= Your assignment =
Write out, exactly as they appear, only the lines running from the line with "[Hin|(item & _ & Hfind)])]." to the final line of the listing; include both.

= Data for analysis =
(** The op loop: the log grows by records of the target board; [maxSeq]
    only grows, bounds the sequence number of every record created and of
    every record an item of the file matches, and is attained by one of them
    unless it kept its initial value. *)
Lemma restore_ops_pure_spec boardId u items l n m :
  let r := restore_ops_pure boardId u (l, n) m items in
  ∃ new,
    r.1.1 = l ++ new
    ∧ Forall (λ x, bo_boardId x = boardId ∧ seq_or_0 (bo_seq x) ≤ r.2) new
    ∧ m ≤ r.2
    ∧ (∀ item x, item ∈ items → find_op boardId (art_opId item) r.1.1 = Some x →
         seq_or_0 (bo_seq x) ≤ r.2)
    ∧ (r.2 = m
       ∨ ∃ x, seq_or_0 (bo_seq x) = r.2
              ∧ (x ∈ new
                 ∨ ∃ item, item ∈ items
                           ∧ find_op boardId (art_opId item) r.1.1 = Some x)).
Proof.
  revert l n m. induction items as [|item items IH]; intros l n m; simpl.
  - exists []. rewrite app_nil_r. split_and!; [done|constructor|lia| |by left].
    intros item x Hin. by apply elem_of_nil in Hin.
  - set (r1 := restore_item_pure boardId u (l, n) m item).
    assert (Hitem :
      ∃ new1, r1.1.1 = l ++ new1 ∧ m ≤ r1.2
        ∧ Forall (λ x, bo_boardId x = boardId ∧ seq_or_0 (bo_seq x) ≤ r1.2) new1
        ∧ (∀ x, find_op boardId (art_opId item) l = Some x → seq_or_0 (bo_seq x) ≤ r1.2)
        ∧ (r1.2 = m
           ∨ (∃ x, seq_or_0 (bo_seq x) = r1.2
                   ∧ (x ∈ new1 ∨ find_op boardId (art_opId item) l = Some x)))).
    { subst r1. unfold restore_item_pure. simpl.
      destruct (find_op boardId (art_opId item) l) as [x|] eqn:Hfind; simpl.
      - exists []. rewrite app_nil_r. split_and!; [done|lia|constructor| |].
        + intros ? [= <-]. lia.
        + destruct (Z.max_spec m (seq_or_0 (bo_seq x))) as [[_ ->]|[_ ->]];
            [right; eauto|by left].
      - destruct (find_op boardId (Some _) l) as [x|] eqn:Hdup; simpl.
        + exists []. rewrite app_nil_r. split_and!; [done|lia|constructor|done|by left].
        + eexists. split_and!; [done|lia| |done|].
          * repeat constructor; simpl. lia.
          * destruct (Z.max_spec m (seq_or_0 (art_seq item))) as [[_ ->]|[_ ->]];
              [right|by left].
            eexists. split; [|left; left]. done. }
    destruct Hitem as (new1 & Hl1 & Hm1 & Hnew1 & Hfound1 & Hatt1).
    destruct r1 as [[l1 n1] m1]. simpl in *. subst l1.
    destruct (IH (l ++ new1) n1 m1) as (new2 & Hl2 & Hnew2 & Hm2 & Hfound2 & Hatt2).
    set (r := restore_ops_pure boardId u (l ++ new1, n1) m1 items) in *.
    exists (new1 ++ new2). split_and!.
    + by rewrite Hl2, app_assoc.
    + apply Forall_app. split; [|done].
      eapply Forall_impl; [exact Hnew1|]. simpl. intros x [? ?]. split; [done|lia].
    + lia.
    + intros item' x [->|Hin]%elem_of_cons Hx; [|by eapply Hfound2].
      rewrite Hl2, <- app_assoc, find_op_app in Hx.
      destruct (find_op boardId (art_opId item) l) as [x0|] eqn:Hfind.
      * simplify_eq. specialize (Hfound1 _ eq_refl). lia.
      * apply find_op_Some in Hx as (Hx & _ & _).
        apply elem_of_app in Hx as [Hx|Hx].
        -- rewrite Forall_forall in Hnew1. destruct (Hnew1 _ Hx). lia.
        -- rewrite Forall_forall in Hnew2. by destruct (Hnew2 _ Hx).
    + destruct Hatt2 as [Heq|(x & Hx & Hwhere)].
      * rewrite Heq. destruct Hatt1 as [->|(x & Hx & Hwhere)]; [by left|].
        right. exists x. split; [done|].
        destruct Hwhere as [Hin|Hfind].
        -- left. apply elem_of_app. by left.
        -- right. exists item. split; [left|].
           by rewrite Hl2, <- app_assoc, find_op_app, Hfind.
      * right. exists x. split; [done|].
        destruct Hwhere as [Hin|(item' & Hin & Hfind)].
        -- left. apply elem_of_app. by right.
        -- right. exists item'. split; [by right|done].
Qed.

(** Running the loop again, on the log the first run left (or any
    extension of it), finds every keyed operation and computes the same
    [maxSeq]. *)
Lemma restore_ops_pure_again boardId u u2 items l n m ext n2 :
  (∀ item, item ∈ items → is_Some (truthy (art_opId item))) →
  let r := restore_ops_pure boardId u (l, n) m items in
  restore_ops_pure boardId u2 (r.1.1 ++ ext, n2) m items = (r.1.1 ++ ext, n2, r.2).
Proof.
  revert l n m ext. induction items as [|item items IH]; intros l n m ext Hkeys; simpl.
  - done.
  - destruct (Hkeys item) as [k Hk]; [left|].
    assert (Hopid : art_opId item = Some k).
    { unfold truthy in Hk. destruct (art_opId item) as [k'|]; [|done].
      by case_decide; simplify_eq. }
    assert (Hrest : ∀ item', item' ∈ items → is_Some (truthy (art_opId item')))
      by (intros; apply Hkeys; by right).
    set (r1 := restore_item_pure boardId u (l, n) m item).
    destruct (restore_ops_pure_spec boardId u items r1.1.1 r1.1.2 r1.2)
      as (new2 & Hl2 & _).
    replace (r1.1.1, r1.1.2) with r1.1 in Hl2 by (by destruct r1.1).
    specialize (IH r1.1.1 r1.1.2 r1.2 ext Hrest).
    replace (r1.1.1, r1.1.2) with r1.1 in IH by (by destruct r1.1).
    cbn zeta in IH.
    set (r := restore_ops_pure boardId u r1.1 r1.2 items) in *.
    assert (Hagain : restore_item_pure boardId u2 (r.1.1 ++ ext, n2) m item
                     = (r.1.1 ++ ext, n2, r1.2)).
    { subst r1. unfold restore_item_pure in *. simpl in *. rewrite Hopid, Hk in *.
      simpl in *.
      destruct (find_op boardId (Some k) l) as [x|] eqn:Hfind; simpl in *.
      - by rewrite Hl2, <- !app_assoc, find_op_app, Hfind.
      - rewrite Hl2, <- !app_assoc, find_op_app, Hfind, find_op_app.
        unfold find_op at 1. rewrite filter_cons_True by done. done. }
    rewrite Hagain. simpl. apply IH.
Qed.

Lemma restore_ops_pure_NoDup boardId u items l n m :
  NoDup (op_key <$> l) →
  NoDup (op_key <$> (restore_ops_pure boardId u (l, n) m items).1.1).
Proof.
  revert l n m. induction items as [|item items IH]; intros l n m Hnd; simpl; [done|].
  set (r1 := restore_item_pure boardId u (l, n) m item).
  replace r1.1 with (r1.1.1, r1.1.2) by (by destruct r1.1).
  apply IH. subst r1. unfold restore_item_pure. simpl.
  destruct (find_op boardId (art_opId item) l); simpl; [done|].
  destruct (find_op boardId (Some _) l) eqn:Hdup; simpl; [done|].
  rewrite fmap_app. apply NoDup_app. split_and!; [done| |apply NoDup_singleton].
  intros key Hin ->%list_elem_of_singleton.
  apply list_elem_of_fmap in Hin as (x & Hkey & Hx).
  rewrite find_op_None in Hdup. unfold op_key in Hkey. simpl in Hkey.
  injection Hkey as Hb Hk. by eapply Hdup.
Qed.

(** Reconciling to the same value twice is reconciling once. *)
Lemma reconciled_idemp boardId m cs :
  reconciled boardId m (reconciled boardId m cs) = reconciled boardId m cs.
Proof.
  unfold reconciled. destruct (cs !! counter_key boardId) as [c|] eqn:Hc.
  - case_decide as Hlt.
    + rewrite lookup_insert_eq. by rewrite decide_False by lia.
    + by rewrite Hc, decide_False.
  - rewrite lookup_insert_eq. by rewrite decide_False by lia.
Qed.

(** A second run of the tool with the same file leaves the log and the
    counters as the first run left them. *)
Lemma restore_twice newId1 u1 newId2 u2 a d boardId m1 d1 :
  truthy (meta_boardId a) = Some boardId →
  (∀ item, item ∈ art_ops a → is_Some (truthy (art_opId item))) →
  restore newId1 u1 a d = (Ok (boardId, m1), d1) →
  ∃ d2, restore newId2 u2 a d1 = (Ok (boardId, m1), d2)
        ∧ boardOps d2 = boardOps d1
        ∧ counters d2 = counters d1.
Proof.
  intros Hb Hkeys H1.
  destruct (restore_total newId2 u2 a d1 boardId Hb) as (m2 & d2 & H2).
  apply restore_run in H1 as (_ & (n1 & Hops1) & Hc1 & _).
  pose proof H2 as H2'.
  apply restore_run in H2' as (_ & (n2 & Hops2) & Hc2 & _).
  pose proof (restore_ops_pure_again boardId u1 u2 (art_ops a) (boardOps d) 0 0 [] 0
                Hkeys) as Hagain.
  cbn zeta in Hagain. rewrite Hops1 in Hagain. simpl in Hagain.
  rewrite app_nil_r in Hagain. rewrite Hagain in Hops2.
  injection Hops2 as Hl _ Hm. subst m2.
  exists d2. split_and!; [done|done|].
  rewrite Hc2, Hc1. apply reconciled_idemp.
Qed.

(** After the loop, every operation of the file that carries a non-empty
    [opId] is in the log. *)
Lemma restore_ops_pure_stores boardId u items l n m item k :
  item ∈ items → truthy (art_opId item) = Some k →
  is_Some (find_op boardId (Some k) (restore_ops_pure boardId u (l, n) m items).1.1).
Proof.
  revert l n m. induction items as [|x items IH]; intros l n m Hin Hk; simpl.
  - by apply elem_of_nil in Hin.
  - apply elem_of_cons in Hin as [Heq|Hin].
    2:{ set (r1 := restore_item_pure boardId u (l, n) m x).
        replace r1.1 with (r1.1.1, r1.1.2) by (by destruct r1.1). by apply IH. }
    subst x. set (r1 := restore_item_pure boardId u (l, n) m item).
    replace r1.1 with (r1.1.1, r1.1.2) by (by destruct r1.1).
    destruct (restore_ops_pure_spec boardId u items r1.1.1 r1.1.2 r1.2)
      as (new & -> & _).
    rewrite find_op_app.
    assert (is_Some (find_op boardId (Some k) r1.1.1)) as [y ->]; [|by eexists].
    assert (Hopid : art_opId item = Some k).
    { unfold truthy in Hk. destruct (art_opId item) as [k'|]; [|done].
      by case_decide; simplify_eq. }
    subst r1. unfold restore_item_pure. simpl. rewrite Hopid.
    destruct (find_op boardId (Some k) l) as [y|] eqn:Hfind; simpl.
    + rewrite Hfind. by eexists.
    + assert (Hne : k ≠ "").
      { rewrite Hopid in Hk. simpl in Hk. by case_decide. }
      rewrite !decide_False by done. simpl. rewrite Hfind. simpl.
      rewrite find_op_app, Hfind. unfold find_op.
      rewrite filter_cons_True by done. by eexists.
Qed.

(** When every operation of the file is in the log already, the loop
    leaves the log alone. *)
Lemma restore_ops_pure_present boardId u items l n m :
  (∀ item, item ∈ items → is_Some (find_op boardId (art_opId item) l)) →
  (restore_ops_pure boardId u (l, n) m items).1 = (l, n).
Proof.
  revert m. induction items as [|x items IH]; intros m Hall; simpl; [done|].
  destruct (Hall x) as [r Hr]; [left|].
  unfold restore_item_pure at 1 2. simpl. rewrite Hr. simpl.
  apply IH. intros item Hin. apply Hall. by right.
Qed.

Lemma counter_inv_ext d d' :
  boardOps d' = boardOps d → counters d' = counters d → counter_inv d → counter_inv d'.
Proof. unfold counter_inv. by intros -> ->. Qed.

Lemma append_pure_counter_inv boardId author u st item :
  counter_inv st.1 → counter_inv (append_pure boardId author u st item).1.
Proof.
  intros [Hpos Hrec]. unfold append_pure.
  destruct (find_op _ _ _); simpl; [done|].
  assert (Hc : 0 ≤ default 0 (counters st.1 !! counter_key boardId)).
  { destruct (counters st.1 !! counter_key boardId) as [c|] eqn:Hc; simpl; [|lia].
    by eapply Hpos. }
  split; simpl.
  - intros key c. destruct (decide (key = counter_key boardId)) as [->|Hne].
    + rewrite lookup_insert_eq. intros [= <-]. lia.
    + rewrite lookup_insert_ne by done. apply Hpos.
  - intros r [Hr| ->%list_elem_of_singleton]%elem_of_app.
    + destruct (Hrec r Hr) as (c & n & Hcr & Hn & Hle).
      destruct (decide (bo_boardId r = boardId)) as [<- |Hne].
      * rewrite lookup_insert_eq. rewrite Hcr in *. simpl in *.
        eexists _, n. split_and!; [done..|lia].
      * rewrite lookup_insert_ne; [by eexists _, _|].
        intros Hk. by apply (inj counter_key) in Hk.
    + simpl. rewrite lookup_insert_eq. eexists _, _. split_and!; [done..|lia].
Qed.

Lemma commit_pure_counter_inv boardId author u ops d :
  counter_inv d → counter_inv (commit_pure boardId author u ops d).
Proof.
  intros Hinv. unfold commit_pure.
  destruct (checkpoint_pure_frame boardId
              (foldl (append_pure boardId author u) (d, 0%nat) ops).1)
    as (_ & _ & Hc & Ho).
  eapply counter_inv_ext; [exact Ho|exact Hc|].
  assert (Hfold : ∀ st, counter_inv st.1 →
            counter_inv (foldl (append_pure boardId author u) st ops).1).
  { clear. induction ops as [|item ops IH]; intros st Hst; simpl; [done|].
    apply IH. by apply append_pure_counter_inv. }
  by apply Hfold.
Qed.

Lemma steps_counter_inv es s : counter_inv (db s) → counter_inv (db (steps es s)).
Proof.
  revert s. induction es as [|e es IH]; intros s Hinv; simpl; [done|].
  apply IH. destruct (step e s) as [s' out] eqn:Hstep. simpl.
  apply step_cases in Hstep
    as [(Ho & Hc & _)|(sid & ops & snapshot & uuid & faults & sock & b & _ & _ & _ & _ & _ & ->)].
  - by eapply counter_inv_ext.
  - by apply commit_pure_counter_inv.
Qed.

(** Restoring operations that are all in the log of a database the server
    has written changes neither the log nor the counters. *)
Lemma restore_present newId u a d boardId :
  counter_inv d →
  truthy (meta_boardId a) = Some boardId →
  art_ops a ≠ [] →
  (∀ item, item ∈ art_ops a → is_Some (find_op boardId (art_opId item) (boardOps d))) →
  ∃ maxSeq d', restore newId u a d = (Ok (boardId, maxSeq), d')
               ∧ boardOps d' = boardOps d
               ∧ counters d' = counters d.
Proof.
  intros [Hpos Hrec] Hb Hne Hall.
  destruct (restore_total newId u a d boardId Hb) as (m & d' & Hrun).
  exists m, d'. split; [done|].
  apply restore_run in Hrun as (_ & (n' & Hops) & Hc & _).
  pose proof (restore_ops_pure_present boardId u (art_ops a) (boardOps d) 0 0 Hall)
    as Hsame.
  rewrite Hops in Hsame. simpl in Hsame. injection Hsame as Hl _.
  split; [done|]. rewrite Hc.
  destruct (restore_ops_pure_spec boardId u (art_ops a) (boardOps d) 0 0)
    as (new & Hnew & _ & Hm0 & _ & Hatt).
  rewrite Hops in *. simpl in *.
  assert (new = []) as -> by (rewrite Hl in Hnew; by eapply app_inv_head; rewrite app_nil_r).
  destruct (art_ops a) as [|item0 rest] eqn:Hitems; [done|].
  destruct (Hall item0) as [r0 Hr0]; [left|].
  apply find_op_Some in Hr0 as (Hin0 & Hb0 & _).
  destruct (Hrec r0 Hin0) as (c0 & n0 & Hc0 & _ & _). rewrite Hb0 in Hc0.
  assert (Hle : m ≤ c0).
  { destruct Hatt as [->|(x & Hx & [Hin|(item & _ & Hfind)])].
    - by eapply Hpos.
    - by apply elem_of_nil in Hin.
    - rewrite Hl in Hfind. apply find_op_Some in Hfind as (Hin & Hbx & _).
      destruct (Hrec x Hin) as (c & n & Hcx & Hn & Hnc).
      rewrite Hbx, Hc0 in Hcx. injection Hcx as <-.
      rewrite Hn in Hx. simpl in Hx. lia. }
  unfold reconciled. rewrite Hc0. by rewrite decide_False by lia.
Qed.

= Exercise answer =
  { destruct Hatt as [->|(x & Hx & [Hin|(item & _ & Hfind)])].
    - by eapply Hpos.
    - by apply elem_of_nil in Hin.
    - rewrite Hl in Hfind. apply find_op_Some in Hfind as (Hin & Hbx & _).
      destruct (Hrec x Hin) as (c & n & Hcx & Hn & Hnc).
      rewrite Hbx, Hc0 in Hcx. injection Hcx as <-.
      rewrite Hn in Hx. simpl in Hx. lia. }
  unfold reconciled. rewrite Hc0. by rewrite decide_False by lia.
Qed.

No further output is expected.